Stored items from a collection
────────────────────────────────────────

(** The round trip, with the offset the decoder stops at. *)
Lemma round_trip_at (cfg : Config) :
  config_ok cfg = true ->
  exists buf,
    pack_config cfg = Ok buf /\ unpack_config_at buf = Ok (stored cfg, len buf).
Proof.
  intros Hok. unfold config_ok in Hok. repeat rewrite andb_true_iff in Hok.
  destruct Hok as ((((((((((((Hmod & Hmez) & Hnch) & Hchs) & Hssid) & Hpwd) & Hbrk)
    & Hport%word_ok_inv) & Hcid) & Htop) & Hhw) & Hpc) & Hst%byte_ok_inv).
  unfold hardware_ok in Hhw. repeat rewrite andb_true_iff in Hhw.
  destruct Hhw as (((((((((Hmode & Hbus%byte_ok_inv) & Hsda%byte_ok_inv)
    & Hscl%byte_ok_inv) & Hdev) & Hee) & Hsize) & Hgpio) & Hadc) & Hrate).
  unfold stored, pack_config, pack_hardware.
  destruct cfg as [mod_ mez chs [ssid pwd] [brk prt cid top]
                     [md bus sda scl dev ee size pins adc nadc rate] pc st].
  cbn [module_type mezzanine_type channels network mqtt hardware pin_config
       status_update_interval_s wifi_ssid wifi_password broker port client_id
       base_topic mode i2c_bus_id i2c_sda_pin i2c_scl_pin i2c_device_addr
       eeprom_i2c_addr eeprom_size gpio_host_pins adc_i2c_addrs num_of_adcs
       adc_sampling_rate] in *.
  destruct size as [size|]; [apply word_ok_inv in Hsize|discriminate].
  destruct rate as [rate|]; [apply word_ok_inv in Hrate|discriminate].
  destruct adc as [addrs|]; [|discriminate].
  destruct nadc as [nadc|]; [|rewrite andb_false_r in Hadc; discriminate].
  apply andb_true_iff in Hadc as [[Hnadc Haddrs]%andb_true_iff Hn].
  apply Z.eqb_eq in Hn. subst nadc. apply Z.leb_le in Hnadc, Hnch.
  apply text_ok_inv in Hmod as [Umod Pmod], Hmez as [Umez Pmez],
    Hssid as [Ussid Pssid], Hpwd as [Upwd Ppwd], Hbrk as [Ubrk Pbrk],
    Hcid as [Ucid Pcid], Htop as [Utop Ptop], Hmode as [Umode Pmode].
  apply rendered_inv in Hdev as (a_dev & Pdev & Bdev & <-).
  apply rendered_inv in Hee as (a_ee & Pee & Bee & <-).
  apply rendered_inv in Hpc as (a_pc & Ppc & Bpc & <-).
  destruct (channels_round_trip chs Hchs) as (b_chs & Pchs & Uchs).
  destruct (gpio_round_trip pins Hgpio) as (b_gpio & Pgpio & Ugpio).
  destruct (adc_addrs_round_trip addrs Haddrs) as (b_adc & Padc & Uadc).
  pose proof (len_nonneg chs) as Lchs. pose proof (len_nonneg addrs) as Laddrs.
  cbv zeta. cbn [default from_option id].
  rewrite Pmod, Pmez, Pchs, Pssid, Ppwd, Pbrk, Pcid, Ptop, Pmode, Pdev, Pee,
    Pgpio, Padc, Ppc. rewrite !bind_Ok.
  eexists. split; [reflexivity|].
  unfold unpack_config_at. cbv beta iota zeta.
  match goal with
  | |- context [unpack_string ?buf 0] =>
      pose proof (cursor_start buf) as C;
      remember buf as whole eqn:Hwhole in C at 1 |- *; clear Hwhole
  end.
  cbn [app] in C. rewrite <- ?app_assoc in C. cbn [app] in C.
  rewrite ?pack_B_small in C by lia. rewrite Z.min_l in C by lia.
  rewrite ?pack_B_small in C by lia. cbn [app] in C.
  advance_more C.
  advance_more C.
  advance_more C.
  replace (Z.to_nat (len chs)) with (List.length chs) by (unfold len; lia).
  destruct (Uchs _ _ _ C) as (o1 & -> & C1). clear C.
  rewrite bind_Ok. cbv beta iota zeta.
  advance_more C1.
  advance_more C1.
  advance_more C1.
  advance_more C1.
  advance_more C1.
  advance_more C1.
  advance_more C1.
  advance_more C1. cbn [nth].
  advance_more C1.
  destruct (Ugpio _ _ _ C1) as (o2 & -> & C2). clear C1.
  rewrite bind_Ok. cbv beta iota zeta.
  advance_more C2.
  replace (Z.to_nat (len addrs)) with (List.length addrs) by (unfold len; lia).
  destruct (Uadc _ _ _ C2) as (o3 & -> & C3). clear C2.
  rewrite bind_Ok. cbv beta iota zeta.
  advance_more C3.
  change (@nil Z) with (@nil Z ++ []) in C3.
  advance_more C3. cbn [nth].
  apply cursor_end in C3. rewrite <- C3.
  rewrite !Z.mod_small by lia. reflexivity.
Qed.
(** * Maze visualiser: grid model, plug-in registries, generators, solvers and
    the playback driver, embedded from the Python sources.

    Conventions of the embedding:
    - a coordinate is a pair [(x, y)] of Python integers, here [Z * Z];
    - [maze.grid] (a numpy array of shape [(h, w)]) is a list of rows, read
      as [grid[y, x]];
    - a Python generator is a step machine whose emissions are collected,
      in order, in a list;
    - [random] is an explicit stream of draws threaded through the code. *)

From Stdlib Require Import ZArith QArith Lia Ascii.
From stdpp Require Import gmap strings list sorting pretty.

Local Open Scope Z_scope.
Set Warnings "-clear-no-such-hyp".

(** ** maze/maze.py *)

Module Maze.

Record t := mk { w : Z; h : Z; grid : list (list Z) }.

(** [Maze(w, h)]: [ValueError] for a non-positive dimension, otherwise a
      zero-filled array of [h] rows and [w] columns. *)
Definition new (w h : Z) : option t :=
    if bool_decide (w ≤ 0 ∨ h ≤ 0) then None
    else Some (mk w h (replicate (Z.to_nat h) (replicate (Z.to_nat w) 0))).

(** [grid[y, x]] for coordinates inside the array. *)
Definition get (g : list (list Z)) (x y : Z) : Z :=
    default 0 (g !! Z.to_nat y ≫= λ row, row !! Z.to_nat x).

(** [grid[y, x] = v] for coordinates inside the array. *)
Definition set (g : list (list Z)) (x y v : Z) : list (list Z) :=
    alter (λ row, <[Z.to_nat x := v]> row) (Z.to_nat y) g.


Definition in_bounds (m : t) (c : Z * Z) : Prop :=
    0 ≤ c.1 < w m ∧ 0 ≤ c.2 < h m.

#[global] Instance in_bounds_dec m c : Decision (in_bounds m c).
Proof. unfold in_bounds. apply _. Defined.

End Maze.

(** ** maze/generator.py and maze/solver.py: the two registries *)

Inductive RegistryError :=
| DuplicateName (key : string)   (* ValueError raised by [register] *)
| UnknownName (key : string).    (* KeyError raised by [get_*] *)

(** Python's [<=] on [str], lexicographic by code point, and [sorted] on a
    list of strings. *)
Definition str_le (a b : string) : Prop := String.leb a b = true.

#[global] Instance str_le_dec a b : Decision (str_le a b).
Proof. unfold str_le. apply _. Defined.

Definition sorted (names : list string) : list string :=
  merge_sort str_le names.

(** A plug-in instance: the [name] attribute and the callable itself. *)
Record Plugin (I : Type) := { name : string; call : I }.
Arguments name {I} _.
Arguments call {I} _.

Module GeneratorRegistry.
Section Gen.
Context {I : Type}.

(** [register(cls)]: the result is the registry after the call together
      with the exception raised, if any. *)
Definition register (inst : Plugin I) (_Registry : gmap string (Plugin I))
    : gmap string (Plugin I) * option RegistryError :=
    let key := name inst in
    if bool_decide (key ∈ dom _Registry)
    then (_Registry, Some (DuplicateName key))
    else (<[key := inst]> _Registry, None).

────────────────────────────────────────

[ABOUT THIS EXERCISE]
List every line above that contains the word "Pdev".

[WRITTEN RESPONSE]
  apply rendered_inv in Hdev as (a_dev & Pdev & Bdev & <-).
  rewrite Pmod, Pmez, Pchs, Pssid, Ppwd, Pbrk, Pcid, Ptop, Pmode, Pdev, Pee,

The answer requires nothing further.